Oh dear, David Platt's got that look in his eyes again. You know: one part Hannibal Lecter, one part Malcolm McDowell in Clockwork Orange, one part Sean Penn (right after his divorce from Madonna) and just a soupcon of Benny Hill.
just a soupcon...Anyway, we all know what this means (More nose surgery after Gary Windass thumps him again? - ed). Time for the Council to put up bigger fences around the canal, time for Jason to keep off the scaffolding and time for Gail to stay on the ground floor of her house (we now call it 'Joe' level - ed) . I don't know what the Demon Adolescent has in mind this time around but you know as well as I do what will happen. I can just see the sequence of events unfold, kind of like a classic play in five acts:
Act 1. David will do something heinous and dastardly (ask for Pick 'n Mix at the Kabin? - ed).
Act 2. DC Weller will make a housecall to Chez Platt (at least she won't need a GPS to find the place - ed)

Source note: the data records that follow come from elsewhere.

(** X30.  The virtual users the two example tests declare, half and
    three tenths of the profile's rounded up, are whole numbers for every
    profile: 1 and 1 for SMOKE, 5 and 3 for LIGHT, 15 and 9 for MEDIUM,
    50 and 30 for HEAVY; so each test declares at least one virtual user
    and no more than the profile has. *)
Theorem test_vus_per_profile (name : string) :
  In name valid_profiles -> ENV "PROFILE" = Some name ->
  In (name, Crud.options_vus, PostEndpoint.options_vus)
     [ ("SMOKE", Fin (inject_Z 1), Fin (inject_Z 1));
       ("LIGHT", Fin (inject_Z 5), Fin (inject_Z 3));
       ("MEDIUM", Fin (inject_Z 15), Fin (inject_Z 9));
       ("HEAVY", Fin (inject_Z 50), Fin (inject_Z 30)) ]
  /\ (Fin 1 <=? PostEndpoint.options_vus)%num = true
  /\ (PostEndpoint.options_vus <=? Crud.options_vus)%num = true
  /\ (Crud.options_vus <=? to_number (prop Env.getProfile "vus"))%num = true.
Proof.
  intros Hin Henv.
  pose proof (getProfile_valid name Hin Henv) as Hp.
  unfold Crud.options_vus, PostEndpoint.options_vus. rewrite Hp.
  simpl in Hin.
  destruct Hin as [<- | [<- | [<- | [<- | []]]]].
  - split; [ left; vm_compute; reflexivity | repeat split; vm_compute; reflexivity ].
  - split; [ right; left; vm_compute; reflexivity
           | repeat split; vm_compute; reflexivity ].
  - split; [ right; right; left; vm_compute; reflexivity
           | repeat split; vm_compute; reflexivity ].
  - split; [ right; right; right; left; vm_compute; reflexivity
           | repeat split; vm_compute; reflexivity ].
Qed.

End TestOptions.

(* ------------------------------------------------------------------ *)
(** ** The properties on the sample runtimes                           *)
(* ------------------------------------------------------------------ *)

Section HeavyProfile.
#[local] Existing Instance Sample.heavy.

(** C2 as amended, on the HEAVY profile. *)
Lemma vu_allocation_witness :
  (Fin 1 <=? vu_count RunAll.create)%num = true
  /\ ("HEAVY" <> "SMOKE" ->
      B64.eqb allocated base_vus = true /\ (allocated <=? base_vus)%num = true)
  /\ ("HEAVY" = "SMOKE" ->
      map (fun s => RunAll.vus (snd s)) RunAll.scenarios = [ VInt 1; VInt 1; VInt 1 ]
      /\ B64.eqb allocated (Fin 3) = true /\ B64.eqb base_vus (Fin 1) = true).
Proof.
  apply (vu_allocation "HEAVY").
  - simpl. tauto.
  - reflexivity.
Defined.

End HeavyProfile.
(** * The bzz gateway handlers of pkg/api/bzz.go

    A shallow embedding of the upload and download handlers of the bzz
    endpoint, and the properties of the resolution-and-pipeline engine they
    implement: single-level feed dereferencing, the path fallback chain, the
    response headers of a download, tag accounting and the durability gate of
    an upload. *)

From Stdlib Require Import ZArith Lia Bool List Ascii String.
From stdpp Require Import base option list strings pretty gmap.

Local Open Scope string_scope.
Local Open Scope Z_scope.

(** * Go values *)

(** A byte slice, [[]byte]. *)
Abbreviation bytes := (list Byte.byte).

(** Go's [error]: the sentinel values bzz.go tests with [errors.Is], any other
    error value, and an error wrapped by [fmt.Errorf] with the verb %w. *)
Inductive error : Type :=
| manifest_ErrNotFound
| manifest_ErrInvalidManifestType
| storage_ErrNotFound
| postage_ErrBucketFull
| tags_ErrNotFound
| errors_New (text : string)
| fmt_Errorf (format : string) (wrapped : error).

Fixpoint error_eqb (a b : error) : bool :=
  match a, b with
  | manifest_ErrNotFound, manifest_ErrNotFound => true
  | manifest_ErrInvalidManifestType, manifest_ErrInvalidManifestType => true
  | storage_ErrNotFound, storage_ErrNotFound => true
  | postage_ErrBucketFull, postage_ErrBucketFull => true
  | tags_ErrNotFound, tags_ErrNotFound => true
  | errors_New s, errors_New t => String.eqb s t
  | fmt_Errorf s e, fmt_Errorf t f => String.eqb s t && error_eqb e f
  | _, _ => false
  end.

(** [errors.Is]: the error or one of the errors it wraps is the target. *)
Fixpoint errors_Is (err target : error) : bool :=
  error_eqb err target ||
  match err with
  | fmt_Errorf _ wrapped => errors_Is wrapped target
  | _ => false
  end.

(** A Go result pair [(T, error)]. *)
Inductive result (A : Type) : Type :=
| Ok (a : A)
| Err (e : error).
Arguments Ok {A} a.
Arguments Err {A} e.

(** * Package strings *)

Module strings.

(** [strings.HasPrefix(s, prefix)]. *)
Definition HasPrefix (s prefix : string) : bool := String.prefix prefix s.

(** [strings.HasSuffix(s, suffix)]:
    [len(s) >= len(suffix) && s[len(s)-len(suffix):] == suffix]. *)
Definition HasSuffix (s suffix : string) : bool :=
  (String.length suffix <=? String.length s)%nat &&
  String.eqb
    (String.substring (String.length s - String.length suffix)
                      (String.length suffix) s)
    suffix.

(** [strings.TrimRight(s, cutset)] for a cutset of one byte: the loop
    [for len(s) > 0 && s[len(s)-1] == c { s = s[:len(s)-1] }]. *)
Fixpoint trimRightByte (s : string) (c : ascii) : string :=
  match s with
  | EmptyString => EmptyString
  | String a s' =>
      match trimRightByte s' c with
      | EmptyString => if Ascii.eqb a c then EmptyString else String a EmptyString
      | t => String a t
      end
  end.

(** A string of [n] bytes [c]. *)
Fixpoint Repeat (c : ascii) (n : nat) : string :=
  match n with
  | O => EmptyString
  | S n => String c (Repeat c n)
  end.

(** [strings.Join(elems, sep)]. *)
Fixpoint Join (elems : list string) (sep : string) : string :=
  match elems with
  | [] => ""
  | [e] => e
  | e :: rest => e +:+ sep +:+ Join rest sep
  end.

End strings.

(** * Package encoding/hex *)

Module hex.

Definition hextable : string := "0123456789abcdef".

Definition digit (n : N) : ascii :=
  match String.get (N.to_nat n) hextable with
  | Some c => c
  | None => "0"%char
  end.

(** [hex.EncodeToString]: two lower-case digits per byte. *)
Fixpoint EncodeToString (src : bytes) : string :=
  match src with
  | [] => ""
  | b :: rest =>
      String (digit (N.shiftr (Byte.to_N b) 4))
        (String (digit (N.land (Byte.to_N b) 15)) (EncodeToString rest))
  end.

(** The value of a hexadecimal character, as [reverseHexTable] gives it. *)
Definition fromHexChar (c : ascii) : option N :=
  let n := N_of_ascii c in
  if (48 <=? n)%N && (n <=? 57)%N then Some (n - 48)%N
  else if (97 <=? n)%N && (n <=? 102)%N then Some (n - 87)%N
  else if (65 <=? n)%N && (n <=? 70)%N then Some (n - 55)%N
  else None.

Definition ErrLength : error := errors_New "encoding/hex: odd length hex string".
Definition InvalidByteError (c : ascii) : error :=
  errors_New ("encoding/hex: invalid byte: " +:+ String c "").

Definition byte_of_nibbles (a b : N) : Byte.byte :=
  match Byte.of_N (N.lor (N.shiftl a 4) b) with
  | Some x => x
  | None => Byte.x00
  end.

(** [hex.DecodeString]; on an error the bytes decoded so far are dropped,
    as every caller in bzz.go does. *)
Fixpoint DecodeString (s : string) : result bytes :=
  match s with
  | EmptyString => Ok []
  | String p EmptyString =>
      match fromHexChar p with
      | None => Err (InvalidByteError p)
      | Some _ => Err ErrLength
      end
  | String p (String q rest) =>
      match fromHexChar p, fromHexChar q with
      | None, _ => Err (InvalidByteError p)
      | Some _, None => Err (InvalidByteError q)
      | Some a, Some b =>
          match DecodeString rest with
          | Ok l => Ok (byte_of_nibbles a b :: l)
          | Err e => Err e
          end
      end
  end.

End hex.

(** * HTTP requests and responses *)

(** A swarm address (a Reference): a byte slice. *)
Abbreviation Address := (list Byte.byte).

(** Modelled from the spec: the [String] method of a Reference, declared in
    package swarm outside this file; a Reference serializes to hex for
    transport. *)
Definition Address_String (a : Address) : string := hex.EncodeToString a.

(** The fields of [url.URL] the handlers touch. *)
Record URL : Type := mkURL {
  Scheme : string;
  Host : string;
  Path : string;
  RawQuery : string;
}.

(** The parts of an [http.Request] the handlers read: its URL, its headers,
    its query values and the variables the router extracted from the path. *)
Record Request : Type := mkRequest {
  req_URL : URL;
  req_Header : gmap string string;
  req_Query : gmap string string;
  req_Vars : gmap string string;
}.

(** The value handed to a jsonhttp responder. *)
Inductive response : Type :=
| resp_nil
| resp_string (message : string)
| resp_error (e : error)
| resp_StatusResponse (Message : string) (Code : Z) (Reasons : list (string * string))
| resp_bzzUploadResponse (reference : Address).

(** What has been written to the client. *)
Inductive written : Type :=
| NotWritten
| JSON (code : Z) (payload : response)
| Redirected (url : string) (code : Z)
| Content (reference : Address) (length : Z).

(** An [http.ResponseWriter]: the header map ([Header().Set] replaces the
    value of a key) and what was written. A key is kept as the handler
    spells it; bzz.go spells each header name in one way only. *)
Record ResponseWriter : Type := mkResponseWriter {
  Header : gmap string string;
  Written : written;
}.

Definition Header_Set (w : ResponseWriter) (key value : string) : ResponseWriter :=
  {| Header := <[key := value]> (Header w); Written := Written w |}.

Module http.
Definition StatusCreated : Z := 201.
Definition StatusPermanentRedirect : Z := 308.
Definition StatusBadRequest : Z := 400.
Definition StatusPaymentRequired : Z := 402.
Definition StatusNotFound : Z := 404.
Definition StatusInternalServerError : Z := 500.

(** [http.Redirect]: replies with a redirect to [url]. *)
Definition Redirect (w : ResponseWriter) (url : string) (code : Z) : ResponseWriter :=
  {| Header := Header w; Written := Redirected url code |}.

(** [http.ServeContent] over the reader the joiner opened for [reference],
    of [length] bytes. *)
Definition ServeContent (w : ResponseWriter) (reference : Address) (length : Z)
  : ResponseWriter :=
  {| Header := Header w; Written := Content reference length |}.
End http.

(** Modelled from the spec: the responders of package jsonhttp, which is not
    part of this file (JSON response formatting is an external collaborator);
    a responder replies with its HTTP status and the given payload. *)
Module jsonhttp.
Definition Respond (w : ResponseWriter) (code : Z) (payload : response) : ResponseWriter :=
  {| Header := Header w; Written := JSON code payload |}.
Definition Created w payload := Respond w http.StatusCreated payload.
Definition BadRequest w payload := Respond w http.StatusBadRequest payload.
Definition PaymentRequired w payload := Respond w http.StatusPaymentRequired payload.
Definition NotFound w payload := Respond w http.StatusNotFound payload.
Definition InternalServerError w payload :=
  Respond w http.StatusInternalServerError payload.
End jsonhttp.

(** * Manifests and feeds: the interfaces the handlers consume *)

(** [manifest.Entry]: a reference and its metadata. *)
Record Entry : Type := NewEntry {
  Reference : Address;
  Metadata : gmap string string;
}.

(** Indexing a Go map: the zero value when the key is absent. *)
Definition map_index (m : gmap string string) (key : string) : string :=
  default "" (m !! key).

(** The read methods of [manifest.Interface], which the download path calls
    on a manifest loaded read-only. *)
Record manifest_Interface : Type := mkManifest {
  Lookup : string -> result Entry;
  HasPrefix : string -> result bool;
}.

Act 3. Gail will at first believe David's ludicrous explanation ("Mom, I didn't know the dynamite would blow up the Red Rec and half of Weatherfield. You never believe me")
Act 4. Gail will then give David a "good talking to" ("I don't want you to blow up Weatherfield anymore. Am I making myself clear, David?")
Act 5. Audrey will swan into the house 'tsk tsking' as she puts the kettle on ("lovey, you're far too soft with David. You should let Bill beat some sense into him with a cat o' nine tails")
But for the moment, there's nothing left for us to do but sit back and wait for Spawn of Satan to do his thing. It is getting just a wee bit tedious though, isn't it? Maybe the Platts could all go to Spain for a while... Just a thought.